* **Required work**:
Extract each line of the data below exactly as written.

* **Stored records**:
(** * NDR teletext reader: a shallow embedding of [main.py]

    The development follows the class [Teletext]: the colour formatter chosen
    from css classes, the packing of [<b>] elements into terminal lines, the
    parsing of the page directory, and the navigation methods with their
    history list and digit input.  Python integers are [Z], lengths are [nat],
    the bytes of a response are a [string] and decoded text a list of code
    points, the page directory is a [gmap Z Z], exceptions are explicit
    outcomes. *)

From Stdlib Require Import ZArith String Ascii DecimalString DecimalPos Lia.
From stdpp Require Import gmap strings list.

Local Open Scope string_scope.
Local Open Scope list_scope.

(** ** Exceptions and outcomes *)

(** The exception classes the program can meet.  [URLError] stands for every
    failure of [urlopen] and [read]; [UnicodeDecodeError] is the failure of
    [decode]. *)
Inductive exn : Type :=
| TypeError
| KeyError
| IndexError
| ValueError
| UnicodeDecodeError
| AttributeError
| URLError
| SystemExit.

#[global] Instance exn_eq_dec : EqDecision exn.
Proof. solve_decision. Defined.

Inductive result (A : Type) : Type :=
| Ok (a : A)
| Err (e : exn).
Arguments Ok {A} a.
Arguments Err {A} e.

Definition rbind {A B : Type} (r : result A) (f : A -> result B) : result B :=
  match r with
  | Ok a => f a
  | Err e => Err e
  end.

(** ** Colour formatter (lines 69-102) *)

(** The dict [colors]; a missing key is a [KeyError]. *)
Definition colors (digit : ascii) : result string :=
  if Ascii.eqb digit "0" then Ok "black"
  else if Ascii.eqb digit "1" then Ok "red"
  else if Ascii.eqb digit "2" then Ok "green"
  else if Ascii.eqb digit "3" then Ok "yellow"
  else if Ascii.eqb digit "4" then Ok "blue"
  else if Ascii.eqb digit "5" then Ok "magenta"
  else if Ascii.eqb digit "6" then Ok "cyan"
  else if Ascii.eqb digit "7" then Ok "white"
  else Err KeyError.

Definition background_classes : list string :=
  ["b0"; "b1"; "b2"; "b3"; "b4"; "b5"; "b6"; "b7"].

Definition foreground_classes : list string :=
  ["f0"; "f1"; "f2"; "f3"; "f4"; "f5"; "f6"; "f7"].

(** [class_[1]]: the second character, [IndexError] on a shorter string. *)
Definition index1 (class_ : string) : result ascii :=
  match String.get 1 class_ with
  | Some c => Ok c
  | None => Err IndexError
  end.

(** One iteration of [for class_ in classes] on the pair [(fgc, bgc)]. *)
Definition color_step (acc : ascii * ascii) (class_ : string)
  : result (ascii * ascii) :=
  if bool_decide (class_ ∈ background_classes) then
    rbind (index1 class_) (fun c => Ok (fst acc, c))
  else if bool_decide (class_ ∈ foreground_classes) then
    rbind (index1 class_) (fun c => Ok (c, snd acc))
  else Ok acc.

Fixpoint color_loop (acc : ascii * ascii) (classes : list string)
  : result (ascii * ascii) :=
  match classes with
  | [] => Ok acc
  | class_ :: rest => rbind (color_step acc class_) (fun acc' => color_loop acc' rest)
  end.

(** The formatter is identified by the attribute name looked up on the
    terminal, [f'{colors[fgc]}_on_{colors[bgc]}']. *)
Definition classes_to_color_formatter (classes : list string) : result string :=
  rbind (color_loop ("7"%char, "0"%char) classes) (fun acc =>
  rbind (colors (fst acc)) (fun fg =>
  rbind (colors (snd acc)) (fun bg =>
  Ok (fg +:+ "_on_" +:+ bg)))).

(** *** The resolver as the specification words it *)

Inductive color : Type :=
| black | red | green | yellow | blue | magenta | cyan | white.

Definition palette : list color :=
  [black; red; green; yellow; blue; magenta; cyan; white].

Definition color_digit (c : color) : ascii :=
  match c with
  | black => "0" | red => "1" | green => "2" | yellow => "3"
  | blue => "4" | magenta => "5" | cyan => "6" | white => "7"
  end%char.

Definition color_name (c : color) : string :=
  match c with
  | black => "black" | red => "red" | green => "green" | yellow => "yellow"
  | blue => "blue" | magenta => "magenta" | cyan => "cyan" | white => "white"
  end.

(** A tag is a one-letter kind prefix followed by the digit of a colour. *)
Definition tag_of (kind : ascii) (c : color) : string :=
  String kind (String (color_digit c) EmptyString).

Definition selects (kind : ascii) (tag : string) : option color :=
  List.find (fun c => String.eqb tag (tag_of kind c)) palette.

(** The last tag of the given kind, if any. *)
Definition last_selected (kind : ascii) (tags : list string) : option color :=
  last (omap (selects kind) tags).

Definition resolve (tags : list string) : color * color :=
  (default white (last_selected "f" tags),
   default black (last_selected "b" tags)).

Definition formatter_name (fb : color * color) : string :=
  color_name (fst fb) +:+ "_on_" +:+ color_name (snd fb).

(** ** The parsed document (BeautifulSoup) *)

(** A node of the parsed tree with the attributes the program reads:
    [.name] ([None] for text nodes), [.text], [.get('class')] and
    [.children]. *)
#[warnings="-register-all"] Inductive element : Type :=
| Element (name : option string) (text : string)
          (attr_class : option (list string)) (children : list element).

Definition name (a : element) : option string :=
  match a with Element n _ _ _ => n end.
Definition text (a : element) : string :=
  match a with Element _ t _ _ => t end.
Definition attr_class (a : element) : option (list string) :=
  match a with Element _ _ c _ => c end.
Definition children (a : element) : list element :=
  match a with Element _ _ _ ch => ch end.

(** [soup.html.body.div]: [None] when a link of the attribute chain is
    missing, which the next attribute access turns into [AttributeError]. *)
Record BeautifulSoup_t : Type := { html_body_div : option element }.

(** [a.name == tag] *)
Definition named (tag : string) (a : element) : bool :=
  bool_decide (name a = Some tag).

(** [reduce(operator.add, map(lambda a: len(a.text), current_line), 0)] *)
Definition line_length (current_line : list element) : nat :=
  fold_left Nat.add (map (fun a => String.length (text a)) current_line) 0%nat.

(** One iteration of [for element in txt.children] (lines 128-134) on the
    pair [(lines, current_line)]. *)
Definition wrap_step (width : nat) (acc : list (list element) * list element)
           (el : element) : list (list element) * list element :=
  let '(lines, current_line) := acc in
  if named "b" el then
    if (width <? line_length current_line + String.length (text el))%nat
    then (lines ++ [current_line], [el])
    else (lines, current_line ++ [el])
  else (lines, current_line).

(** Lines 126-135: the list [lines] after the loop and the final append. *)
Definition wrap (width : nat) (txt_children : list element) : list (list element) :=
  let '(lines, current_line) := fold_left (wrap_step width) txt_children ([], []) in
  lines ++ [current_line].

(** The styled runs of a body block: its [<b>] children. *)
Definition runs (txt_children : list element) : list element :=
  filter (fun el => named "b" el = true) txt_children.

Definition over_width (width : nat) (el : element) : Prop :=
  (width < String.length (text el))%nat.

(** ** Bytes, text and integers of the Python runtime *)

(** A [string] is a sequence of bytes, as [response.read()] returns it; the
    names, class tags, texts and addresses the program handles are written
    with one byte per character.  Decoded text, the [str] that [decode]
    returns, is a sequence of Unicode code points. *)
Abbreviation unicode := (list N) (only parsing).

(** [ord(c)] of an ASCII character *)
Definition ord (c : ascii) : N := N_of_ascii c.

(** The text of a string whose characters are single bytes. *)
Definition text_of (s : string) : unicode :=
  map N_of_ascii (list_ascii_of_string s).

(** A continuation byte of UTF-8, and the second byte allowed after the
    first byte of a sequence of three or four. *)
Definition continuation (b : N) : bool := (128 <=? b)%N && (b <=? 191)%N.

Definition second_of_three (b0 b1 : N) : bool :=
  if (b0 =? 224)%N then (160 <=? b1)%N && (b1 <=? 191)%N
  else if (b0 =? 237)%N then (128 <=? b1)%N && (b1 <=? 159)%N
  else continuation b1.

* **Completed exercise**:
(** * NDR teletext reader: a shallow embedding of [main.py]

    The development follows the class [Teletext]: the colour formatter chosen
    from css classes, the packing of [<b>] elements into terminal lines, the
    parsing of the page directory, and the navigation methods with their
    history list and digit input.  Python integers are [Z], lengths are [nat],
    the bytes of a response are a [string] and decoded text a list of code
    points, the page directory is a [gmap Z Z], exceptions are explicit
    outcomes. *)

From Stdlib Require Import ZArith String Ascii DecimalString DecimalPos Lia.
From stdpp Require Import gmap strings list.

Local Open Scope string_scope.
Local Open Scope list_scope.

(** ** Exceptions and outcomes *)

(** The exception classes the program can meet.  [URLError] stands for every
    failure of [urlopen] and [read]; [UnicodeDecodeError] is the failure of
    [decode]. *)
Inductive exn : Type :=
| TypeError
| KeyError
| IndexError
| ValueError
| UnicodeDecodeError
| AttributeError
| URLError
| SystemExit.

#[global] Instance exn_eq_dec : EqDecision exn.
Proof. solve_decision. Defined.

Inductive result (A : Type) : Type :=
| Ok (a : A)
| Err (e : exn).
Arguments Ok {A} a.
Arguments Err {A} e.

Definition rbind {A B : Type} (r : result A) (f : A -> result B) : result B :=
  match r with
  | Ok a => f a
  | Err e => Err e
  end.

(** ** Colour formatter (lines 69-102) *)

(** The dict [colors]; a missing key is a [KeyError]. *)
Definition colors (digit : ascii) : result string :=
  if Ascii.eqb digit "0" then Ok "black"
  else if Ascii.eqb digit "1" then Ok "red"
  else if Ascii.eqb digit "2" then Ok "green"
  else if Ascii.eqb digit "3" then Ok "yellow"
  else if Ascii.eqb digit "4" then Ok "blue"
  else if Ascii.eqb digit "5" then Ok "magenta"
  else if Ascii.eqb digit "6" then Ok "cyan"
  else if Ascii.eqb digit "7" then Ok "white"
  else Err KeyError.

Definition background_classes : list string :=
  ["b0"; "b1"; "b2"; "b3"; "b4"; "b5"; "b6"; "b7"].

Definition foreground_classes : list string :=
  ["f0"; "f1"; "f2"; "f3"; "f4"; "f5"; "f6"; "f7"].

(** [class_[1]]: the second character, [IndexError] on a shorter string. *)
Definition index1 (class_ : string) : result ascii :=
  match String.get 1 class_ with
  | Some c => Ok c
  | None => Err IndexError
  end.

(** One iteration of [for class_ in classes] on the pair [(fgc, bgc)]. *)
Definition color_step (acc : ascii * ascii) (class_ : string)
  : result (ascii * ascii) :=
  if bool_decide (class_ ∈ background_classes) then
    rbind (index1 class_) (fun c => Ok (fst acc, c))
  else if bool_decide (class_ ∈ foreground_classes) then
    rbind (index1 class_) (fun c => Ok (c, snd acc))
  else Ok acc.

Fixpoint color_loop (acc : ascii * ascii) (classes : list string)
  : result (ascii * ascii) :=
  match classes with
  | [] => Ok acc
  | class_ :: rest => rbind (color_step acc class_) (fun acc' => color_loop acc' rest)
  end.

(** The formatter is identified by the attribute name looked up on the
    terminal, [f'{colors[fgc]}_on_{colors[bgc]}']. *)
Definition classes_to_color_formatter (classes : list string) : result string :=
  rbind (color_loop ("7"%char, "0"%char) classes) (fun acc =>
  rbind (colors (fst acc)) (fun fg =>
  rbind (colors (snd acc)) (fun bg =>
  Ok (fg +:+ "_on_" +:+ bg)))).

(** *** The resolver as the specification words it *)

Inductive color : Type :=
| black | red | green | yellow | blue | magenta | cyan | white.

Definition palette : list color :=
  [black; red; green; yellow; blue; magenta; cyan; white].

Definition color_digit (c : color) : ascii :=
  match c with
  | black => "0" | red => "1" | green => "2" | yellow => "3"
  | blue => "4" | magenta => "5" | cyan => "6" | white => "7"
  end%char.

Definition color_name (c : color) : string :=
  match c with
  | black => "black" | red => "red" | green => "green" | yellow => "yellow"
  | blue => "blue" | magenta => "magenta" | cyan => "cyan" | white => "white"
  end.

(** A tag is a one-letter kind prefix followed by the digit of a colour. *)
Definition tag_of (kind : ascii) (c : color) : string :=
  String kind (String (color_digit c) EmptyString).

Definition selects (kind : ascii) (tag : string) : option color :=
  List.find (fun c => String.eqb tag (tag_of kind c)) palette.

(** The last tag of the given kind, if any. *)
Definition last_selected (kind : ascii) (tags : list string) : option color :=
  last (omap (selects kind) tags).

Definition resolve (tags : list string) : color * color :=
  (default white (last_selected "f" tags),
   default black (last_selected "b" tags)).

Definition formatter_name (fb : color * color) : string :=
  color_name (fst fb) +:+ "_on_" +:+ color_name (snd fb).

(** ** The parsed document (BeautifulSoup) *)

(** A node of the parsed tree with the attributes the program reads:
    [.name] ([None] for text nodes), [.text], [.get('class')] and
    [.children]. *)
#[warnings="-register-all"] Inductive element : Type :=
| Element (name : option string) (text : string)
          (attr_class : option (list string)) (children : list element).

Definition name (a : element) : option string :=
  match a with Element n _ _ _ => n end.
Definition text (a : element) : string :=
  match a with Element _ t _ _ => t end.
Definition attr_class (a : element) : option (list string) :=
  match a with Element _ _ c _ => c end.
Definition children (a : element) : list element :=
  match a with Element _ _ _ ch => ch end.

(** [soup.html.body.div]: [None] when a link of the attribute chain is
    missing, which the next attribute access turns into [AttributeError]. *)
Record BeautifulSoup_t : Type := { html_body_div : option element }.

(** [a.name == tag] *)
Definition named (tag : string) (a : element) : bool :=
  bool_decide (name a = Some tag).

(** [reduce(operator.add, map(lambda a: len(a.text), current_line), 0)] *)
Definition line_length (current_line : list element) : nat :=
  fold_left Nat.add (map (fun a => String.length (text a)) current_line) 0%nat.

(** One iteration of [for element in txt.children] (lines 128-134) on the
    pair [(lines, current_line)]. *)
Definition wrap_step (width : nat) (acc : list (list element) * list element)
           (el : element) : list (list element) * list element :=
  let '(lines, current_line) := acc in
  if named "b" el then
    if (width <? line_length current_line + String.length (text el))%nat
    then (lines ++ [current_line], [el])
    else (lines, current_line ++ [el])
  else (lines, current_line).

(** Lines 126-135: the list [lines] after the loop and the final append. *)
Definition wrap (width : nat) (txt_children : list element) : list (list element) :=
  let '(lines, current_line) := fold_left (wrap_step width) txt_children ([], []) in
  lines ++ [current_line].

(** The styled runs of a body block: its [<b>] children. *)
Definition runs (txt_children : list element) : list element :=
  filter (fun el => named "b" el = true) txt_children.

Definition over_width (width : nat) (el : element) : Prop :=
  (width < String.length (text el))%nat.

(** ** Bytes, text and integers of the Python runtime *)

(** A [string] is a sequence of bytes, as [response.read()] returns it; the
    names, class tags, texts and addresses the program handles are written
    with one byte per character.  Decoded text, the [str] that [decode]
    returns, is a sequence of Unicode code points. *)
Abbreviation unicode := (list N) (only parsing).

(** [ord(c)] of an ASCII character *)
Definition ord (c : ascii) : N := N_of_ascii c.

(** The text of a string whose characters are single bytes. *)
Definition text_of (s : string) : unicode :=
  map N_of_ascii (list_ascii_of_string s).

(** A continuation byte of UTF-8, and the second byte allowed after the
    first byte of a sequence of three or four. *)
Definition continuation (b : N) : bool := (128 <=? b)%N && (b <=? 191)%N.

Definition second_of_three (b0 b1 : N) : bool :=
  if (b0 =? 224)%N then (160 <=? b1)%N && (b1 <=? 191)%N
  else if (b0 =? 237)%N then (128 <=? b1)%N && (b1 <=? 159)%N
  else continuation b1.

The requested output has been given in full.